§ About this task: Would you please copy out each entry exactly?

[Start of section]

Lemma run64_consistent (ops : list operation) :
  forall c, consistent c -> consistent (OnDoubles.run ops c).
Proof.
  induction ops as [|o ops IH]; intros c Hc; simpl; [assumption|].
  apply IH. now apply perform64_consistent.
Qed.

Lemma reachable64_consistent (ops : list operation) :
  consistent (OnDoubles.run ops mount).
Proof. apply run64_consistent, mount_consistent. Qed.

Lemma run64_app (ops1 ops2 : list operation) (c : Stopwatch) :
  OnDoubles.run (ops1 ++ ops2) c = OnDoubles.run ops2 (OnDoubles.run ops1 c).
Proof. unfold OnDoubles.run. apply fold_left_app. Qed.

(** While the sum is a safe integer, a tick on doubles is a tick on
    naturals. *)
Lemma tick64_safe (h : nat) (c : Stopwatch) :
  time (cells c) + 10 <= Binary64.MAX_SAFE_INTEGER ->
  OnDoubles.tick h c = tick h c.
Proof.
  intros Hsafe. unfold OnDoubles.tick, tick.
  destruct (intervals c !! h); [|reflexivity].
  unfold OnDoubles.intervalCallback, intervalCallback.
  destruct c as [[t r s l] ref iv nh]. cbn [cells time] in Hsafe.
  unfold dispatch, setTime, withCells. cbn [cells time isRunning].
  rewrite add_safe; [reflexivity|].
  unfold Binary64.MAX_SAFE_INTEGER in Hsafe. lia.
Qed.

Lemma perform64_safe (o : operation) (c : Stopwatch) :
  (isTick o = true -> time (cells c) + 10 <= Binary64.MAX_SAFE_INTEGER) ->
  OnDoubles.perform o c = perform o c.
Proof.
  destruct o; intros H; try reflexivity.
  apply tick64_safe. now apply H.
Qed.

Lemma run64_safe (ops : list operation) :
  forall c : Stopwatch,
    time (cells c) + 10 * N.of_nat (length (List.filter isTick ops))
    <= Binary64.MAX_SAFE_INTEGER ->
    OnDoubles.run ops c = run ops c.
Proof.
  induction ops as [|o ops IH]; intros c Hsafe; [reflexivity|].
  change (OnDoubles.run (o :: ops) c)
    with (OnDoubles.run ops (OnDoubles.perform o c)).
  change (run (o :: ops) c) with (run ops (perform o c)).
  assert (Estep : OnDoubles.perform o c = perform o c).
  { apply perform64_safe. intros Ho. simpl in Hsafe. rewrite Ho in Hsafe.
    simpl length in Hsafe. lia. }
  rewrite Estep. apply IH.
  simpl in Hsafe.
  destruct (time_step o c) as [E | [E | [Ho E]]]; rewrite E.
  - destruct (isTick o); simpl length in Hsafe; lia.
  - destruct (isTick o); simpl length in Hsafe; lia.
  - rewrite Ho in Hsafe. simpl length in Hsafe. lia.
Qed.

Lemma ticks_repeat (h : nat) (n : nat) :
  length (List.filter isTick (repeat (Tick h) n)) = n.
Proof. induction n as [|n IH]; simpl; [reflexivity | now rewrite IH]. Qed.

(** No operation but a tick increases the time, whatever the
    arithmetic. *)
Lemma time64_not_tick (o : operation) (c : Stopwatch) :
  isTick o = false -> time (cells (OnDoubles.perform o c)) <= time (cells c).
Proof.
  destruct o as [| | |label|h]; intros Ho; try discriminate Ho; simpl.
  - rewrite cells_toggleRunning. simpl. lia.
  - rewrite cells_reset. simpl. lia.
  - rewrite cells_requestLabelSelection.
    destruct (isRunning (cells c)); simpl; lia.
  - rewrite cells_selectLabel.
    destruct (isRunning (cells c)); simpl; lia.
Qed.

(** Up to [2^54] every multiple of 10 is a double, so ticks from zero
    still add exactly 10 there. *)
Lemma ticks64_below_2_54 (h : nat) (n : nat) :
  forall c : Stopwatch,
    is_Some (intervals c !! h) ->
    N.even (time (cells c)) = true ->
    time (cells c) + 10 * N.of_nat n < 2 ^ 54 ->
    cells (OnDoubles.run (repeat (Tick h) n) c)
    = {| time := time (cells c) + 10 * N.of_nat n;
         isRunning := isRunning (cells c);
         isSelectingLabel := isSelectingLabel (cells c);
         currentDisplayedLabel := currentDisplayedLabel (cells c) |}
    /\ intervals (OnDoubles.run (repeat (Tick h) n) c) = intervals c
    /\ intervalRef (OnDoubles.run (repeat (Tick h) n) c) = intervalRef c
    /\ nextHandle (OnDoubles.run (repeat (Tick h) n) c) = nextHandle c.
Proof.
  induction n as [|n IH]; intros c Hlive Heven Hbound.
  - simpl. destruct c as [[t r s l] ref iv nh]; simpl.
    repeat split. f_equal. lia.
  - change (OnDoubles.run (repeat (Tick h) (S n)) c)
      with (OnDoubles.run (repeat (Tick h) n) (OnDoubles.tick h c)).
    destruct (tick64_frame h c) as (Hiv & Href & Hnh).
    assert (Hcells : cells (OnDoubles.tick h c)
                     = {| time := time (cells c) + 10;
                          isRunning := isRunning (cells c);
                          isSelectingLabel := isSelectingLabel (cells c);
                          currentDisplayedLabel :=
                            currentDisplayedLabel (cells c) |}).
    { rewrite cells_tick64. destruct Hlive as [d ->].
      rewrite add_even; [reflexivity | lia |].
      rewrite N.even_add, Heven. reflexivity. }
    destruct (IH (OnDoubles.tick h c)) as (E & Ei & Er & En).
    + now rewrite Hiv.
    + rewrite Hcells. cbn [time]. rewrite N.even_add, Heven. reflexivity.
    + rewrite Hcells. cbn [time]. lia.
    + rewrite E, Ei, Er, En, Hcells. cbn [time isRunning isSelectingLabel
        currentDisplayedLabel]. repeat split; try assumption.
      f_equal. lia.
Qed.

(** [lateClock] is what a clock started at mount reaches by ticks alone. *)
Lemma ticks_to_lateClock (n : nat) :
  10 * N.of_nat n = 18014398509481980 ->
  OnDoubles.run (ToggleRunning :: repeat (Tick 1) n) mount = lateClock.
Proof.
  intros Hn.
  change (OnDoubles.run (ToggleRunning :: repeat (Tick 1) n) mount)
    with (OnDoubles.run (repeat (Tick 1) n) (toggleRunning mount)).
  destruct (ticks64_below_2_54 1 n (toggleRunning mount))
    as (E & Ei & Er & En).
  - exists 10. vm_compute. reflexivity.
  - reflexivity.
  - change (time (cells (toggleRunning mount))) with 0.
    rewrite N.add_0_l, Hn. reflexivity.
  - change (time (cells (toggleRunning mount))) with 0 in E.
    rewrite N.add_0_l, Hn in E.
    destruct (OnDoubles.run (repeat (Tick 1) n) (toggleRunning mount))
      as [s ref iv nh].
    cbn [cells intervals intervalRef nextHandle] in E, Ei, Er, En.
    subst. vm_compute. reflexivity.
Qed.

Lemma lateClock_reached :
  exists n : nat,
    OnDoubles.run (ToggleRunning :: repeat (Tick 1) n) mount = lateClock.
Proof.
  exists (N.to_nat 1801439850948198). apply ticks_to_lateClock.
  rewrite N2Nat.id. reflexivity.
Qed.

End DoubleComponent.

(** * The claims *)

(** C1.  The component mounts in the idle state (no time elapsed, not
    running, no selection open, no label shown), and after every finite
    sequence of toggleRunning, reset, requestLabelSelection, selectLabel
    and tick the label selection is open only if the clock is running. *)
Theorem selecting_implies_running :
  cells mount = Idle
  /\ forall ops : list operation,
       isSelectingLabel (cells (run ops mount)) = true ->
       isRunning (cells (run ops mount)) = true.
Proof.
  split; [reflexivity|].
  intros ops. apply selecting_running, reachable_consistent.
Qed.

[End of section]

§ Your solution:
Lemma run64_consistent (ops : list operation) :
  forall c, consistent c -> consistent (OnDoubles.run ops c).
Proof.
  induction ops as [|o ops IH]; intros c Hc; simpl; [assumption|].
  apply IH. now apply perform64_consistent.
Qed.

Lemma reachable64_consistent (ops : list operation) :
  consistent (OnDoubles.run ops mount).
Proof. apply run64_consistent, mount_consistent. Qed.

Lemma run64_app (ops1 ops2 : list operation) (c : Stopwatch) :
  OnDoubles.run (ops1 ++ ops2) c = OnDoubles.run ops2 (OnDoubles.run ops1 c).
Proof. unfold OnDoubles.run. apply fold_left_app. Qed.

(** While the sum is a safe integer, a tick on doubles is a tick on
    naturals. *)
Lemma tick64_safe (h : nat) (c : Stopwatch) :
  time (cells c) + 10 <= Binary64.MAX_SAFE_INTEGER ->
  OnDoubles.tick h c = tick h c.
Proof.
  intros Hsafe. unfold OnDoubles.tick, tick.
  destruct (intervals c !! h); [|reflexivity].
  unfold OnDoubles.intervalCallback, intervalCallback.
  destruct c as [[t r s l] ref iv nh]. cbn [cells time] in Hsafe.
  unfold dispatch, setTime, withCells. cbn [cells time isRunning].
  rewrite add_safe; [reflexivity|].
  unfold Binary64.MAX_SAFE_INTEGER in Hsafe. lia.
Qed.

Lemma perform64_safe (o : operation) (c : Stopwatch) :
  (isTick o = true -> time (cells c) + 10 <= Binary64.MAX_SAFE_INTEGER) ->
  OnDoubles.perform o c = perform o c.
Proof.
  destruct o; intros H; try reflexivity.
  apply tick64_safe. now apply H.
Qed.

Lemma run64_safe (ops : list operation) :
  forall c : Stopwatch,
    time (cells c) + 10 * N.of_nat (length (List.filter isTick ops))
    <= Binary64.MAX_SAFE_INTEGER ->
    OnDoubles.run ops c = run ops c.
Proof.
  induction ops as [|o ops IH]; intros c Hsafe; [reflexivity|].
  change (OnDoubles.run (o :: ops) c)
    with (OnDoubles.run ops (OnDoubles.perform o c)).
  change (run (o :: ops) c) with (run ops (perform o c)).
  assert (Estep : OnDoubles.perform o c = perform o c).
  { apply perform64_safe. intros Ho. simpl in Hsafe. rewrite Ho in Hsafe.
    simpl length in Hsafe. lia. }
  rewrite Estep. apply IH.
  simpl in Hsafe.
  destruct (time_step o c) as [E | [E | [Ho E]]]; rewrite E.
  - destruct (isTick o); simpl length in Hsafe; lia.
  - destruct (isTick o); simpl length in Hsafe; lia.
  - rewrite Ho in Hsafe. simpl length in Hsafe. lia.
Qed.

Lemma ticks_repeat (h : nat) (n : nat) :
  length (List.filter isTick (repeat (Tick h) n)) = n.
Proof. induction n as [|n IH]; simpl; [reflexivity | now rewrite IH]. Qed.

(** No operation but a tick increases the time, whatever the
    arithmetic. *)
Lemma time64_not_tick (o : operation) (c : Stopwatch) :
  isTick o = false -> time (cells (OnDoubles.perform o c)) <= time (cells c).
Proof.
  destruct o as [| | |label|h]; intros Ho; try discriminate Ho; simpl.
  - rewrite cells_toggleRunning. simpl. lia.
  - rewrite cells_reset. simpl. lia.
  - rewrite cells_requestLabelSelection.
    destruct (isRunning (cells c)); simpl; lia.
  - rewrite cells_selectLabel.
    destruct (isRunning (cells c)); simpl; lia.
Qed.

(** Up to [2^54] every multiple of 10 is a double, so ticks from zero
    still add exactly 10 there. *)
Lemma ticks64_below_2_54 (h : nat) (n : nat) :
  forall c : Stopwatch,
    is_Some (intervals c !! h) ->
    N.even (time (cells c)) = true ->
    time (cells c) + 10 * N.of_nat n < 2 ^ 54 ->
    cells (OnDoubles.run (repeat (Tick h) n) c)
    = {| time := time (cells c) + 10 * N.of_nat n;
         isRunning := isRunning (cells c);
         isSelectingLabel := isSelectingLabel (cells c);
         currentDisplayedLabel := currentDisplayedLabel (cells c) |}
    /\ intervals (OnDoubles.run (repeat (Tick h) n) c) = intervals c
    /\ intervalRef (OnDoubles.run (repeat (Tick h) n) c) = intervalRef c
    /\ nextHandle (OnDoubles.run (repeat (Tick h) n) c) = nextHandle c.
Proof.
  induction n as [|n IH]; intros c Hlive Heven Hbound.
  - simpl. destruct c as [[t r s l] ref iv nh]; simpl.
    repeat split. f_equal. lia.
  - change (OnDoubles.run (repeat (Tick h) (S n)) c)
      with (OnDoubles.run (repeat (Tick h) n) (OnDoubles.tick h c)).
    destruct (tick64_frame h c) as (Hiv & Href & Hnh).
    assert (Hcells : cells (OnDoubles.tick h c)
                     = {| time := time (cells c) + 10;
                          isRunning := isRunning (cells c);
                          isSelectingLabel := isSelectingLabel (cells c);
                          currentDisplayedLabel :=
                            currentDisplayedLabel (cells c) |}).
    { rewrite cells_tick64. destruct Hlive as [d ->].
      rewrite add_even; [reflexivity | lia |].
      rewrite N.even_add, Heven. reflexivity. }
    destruct (IH (OnDoubles.tick h c)) as (E & Ei & Er & En).
    + now rewrite Hiv.
    + rewrite Hcells. cbn [time]. rewrite N.even_add, Heven. reflexivity.
    + rewrite Hcells. cbn [time]. lia.
    + rewrite E, Ei, Er, En, Hcells. cbn [time isRunning isSelectingLabel
        currentDisplayedLabel]. repeat split; try assumption.
      f_equal. lia.
Qed.

(** [lateClock] is what a clock started at mount reaches by ticks alone. *)
Lemma ticks_to_lateClock (n : nat) :
  10 * N.of_nat n = 18014398509481980 ->
  OnDoubles.run (ToggleRunning :: repeat (Tick 1) n) mount = lateClock.
Proof.
  intros Hn.
  change (OnDoubles.run (ToggleRunning :: repeat (Tick 1) n) mount)
    with (OnDoubles.run (repeat (Tick 1) n) (toggleRunning mount)).
  destruct (ticks64_below_2_54 1 n (toggleRunning mount))
    as (E & Ei & Er & En).
  - exists 10. vm_compute. reflexivity.
  - reflexivity.
  - change (time (cells (toggleRunning mount))) with 0.
    rewrite N.add_0_l, Hn. reflexivity.
  - change (time (cells (toggleRunning mount))) with 0 in E.
    rewrite N.add_0_l, Hn in E.
    destruct (OnDoubles.run (repeat (Tick 1) n) (toggleRunning mount))
      as [s ref iv nh].
    cbn [cells intervals intervalRef nextHandle] in E, Ei, Er, En.
    subst. vm_compute. reflexivity.
Qed.

Lemma lateClock_reached :
  exists n : nat,
    OnDoubles.run (ToggleRunning :: repeat (Tick 1) n) mount = lateClock.
Proof.
  exists (N.to_nat 1801439850948198). apply ticks_to_lateClock.
  rewrite N2Nat.id. reflexivity.
Qed.

End DoubleComponent.

(** * The claims *)

(** C1.  The component mounts in the idle state (no time elapsed, not
    running, no selection open, no label shown), and after every finite
    sequence of toggleRunning, reset, requestLabelSelection, selectLabel
    and tick the label selection is open only if the clock is running. *)
Theorem selecting_implies_running :
  cells mount = Idle
  /\ forall ops : list operation,
       isSelectingLabel (cells (run ops mount)) = true ->
       isRunning (cells (run ops mount)) = true.
Proof.
  split; [reflexivity|].
  intros ops. apply selecting_running, reachable_consistent.
Qed.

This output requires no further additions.